**Exercise requirements**
Read through the listing and copy every line that contains the word "intros".

** Data provided follows **

(** One step of a proof that a decoder does not panic. *)
Ltac nopanic_step :=
  match goal with
  | |- Ok _ <> Panic => discriminate
  | |- mret _ <> Panic => discriminate
  | |- Err _ <> Panic => discriminate
  | |- _ ≫= _ <> Panic => apply bind_Panic; [|intros ? ?]
  | |- (if ?c then _ else _) <> Panic => destruct c eqn:?
  | |- (let '(_, _) := ?p in _) <> Panic => destruct p
  | |- idx _ _ <> Panic => apply idx_nopanic; simpl in *; lia
  end.
Ltac nopanic := repeat nopanic_step.

(** ** Fixed-size arrays *)

(** A [[n]byte]. *)
Definition arr (n : nat) (b : bytes) : Prop := length b = n /\ bytes_ok b.

Lemma arr_take (n : nat) (b : bytes) : bytes_ok b -> n <= length b -> arr n (take n b).
Proof. intros Hb Hn. split; [rewrite length_take; lia|by apply bytes_ok_take]. Qed.

#[export] Hint Resolve arr_take : bytes.

(** Lexicographic comparison of octet strings: [bytes.Compare]. *)
Fixpoint bytes_compare (a b : bytes) : comparison :=
  match a, b with
  | [], [] => Eq
  | [], _ :: _ => Lt
  | _ :: _, [] => Gt
  | x :: a', y :: b' =>
      match (x ?= y)%Z with Eq => bytes_compare a' b' | c => c end
  end.

Lemma bytes_compare_refl (a : bytes) : bytes_compare a a = Eq.
Proof. induction a as [|x a IH]; simpl; [done|]. rewrite Z.compare_refl. done. Qed.

Lemma bytes_compare_eq (a b : bytes) : bytes_compare a b = Eq -> a = b.
Proof.
  revert b. induction a as [|x a IH]; intros [|y b]; simpl; try done.
  destruct (Z.compare_spec x y) as [->|?|?]; try done. intros H. f_equal. by apply IH.
Qed.

Lemma bytes_compare_antisym (a b : bytes) : bytes_compare b a = CompOpp (bytes_compare a b).
Proof.
  revert b. induction a as [|x a IH]; intros [|y b]; simpl; try done.
  rewrite Z.compare_antisym. destruct (x ?= y)%Z; simpl; [apply IH|done|done].
Qed.

Lemma bytes_compare_trans (a b c : bytes) (o : comparison) :
  bytes_compare a b = o -> bytes_compare b c = o -> bytes_compare a c = o.
Proof.
  revert b c. induction a as [|x a IH]; intros [|y b] [|z c]; simpl; try congruence.
  destruct (Z.compare_spec x y), (Z.compare_spec y z), (Z.compare_spec x z);
    subst; try lia; try congruence; eauto.
Qed.

Lemma bytes_compare_not_Gt_trans (a b c : bytes) :
  bytes_compare a b <> Gt -> bytes_compare b c <> Gt -> bytes_compare a c <> Gt.
Proof.
  intros Hab Hbc Hac. destruct (bytes_compare a b) eqn:E1; [| |done].
  - apply bytes_compare_eq in E1 as ->. done.
  - destruct (bytes_compare b c) eqn:E2; [| |done].
    + apply bytes_compare_eq in E2 as ->. congruence.
    + rewrite (bytes_compare_trans a b c Lt E1 E2) in Hac. done.
Qed.

(** [bytes_ok] of octets that evaluate. *)
Definition octetsb (b : bytes) : bool := forallb (fun x => (0 <=? x)%Z && (x <? 256)%Z) b.

Lemma octetsb_ok (b : bytes) : octetsb b = true -> bytes_ok b.
Proof.
  unfold octetsb. rewrite forallb_forall. intros H. apply List.Forall_forall. intros x Hx.
  specialize (H x Hx). unfold byte_ok. lia.
Qed.

Ltac eval_octets := apply octetsb_ok; vm_compute; reflexivity.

** End of Data provided **

**Answer for the task**
  | |- _ ≫= _ <> Panic => apply bind_Panic; [|intros ? ?]
Proof. intros Hb Hn. split; [rewrite length_take; lia|by apply bytes_ok_take]. Qed.
  revert b. induction a as [|x a IH]; intros [|y b]; simpl; try done.
  destruct (Z.compare_spec x y) as [->|?|?]; try done. intros H. f_equal. by apply IH.
  revert b. induction a as [|x a IH]; intros [|y b]; simpl; try done.
  revert b c. induction a as [|x a IH]; intros [|y b] [|z c]; simpl; try congruence.
  intros Hab Hbc Hac. destruct (bytes_compare a b) eqn:E1; [| |done].
  unfold octetsb. rewrite forallb_forall. intros H. apply List.Forall_forall. intros x Hx.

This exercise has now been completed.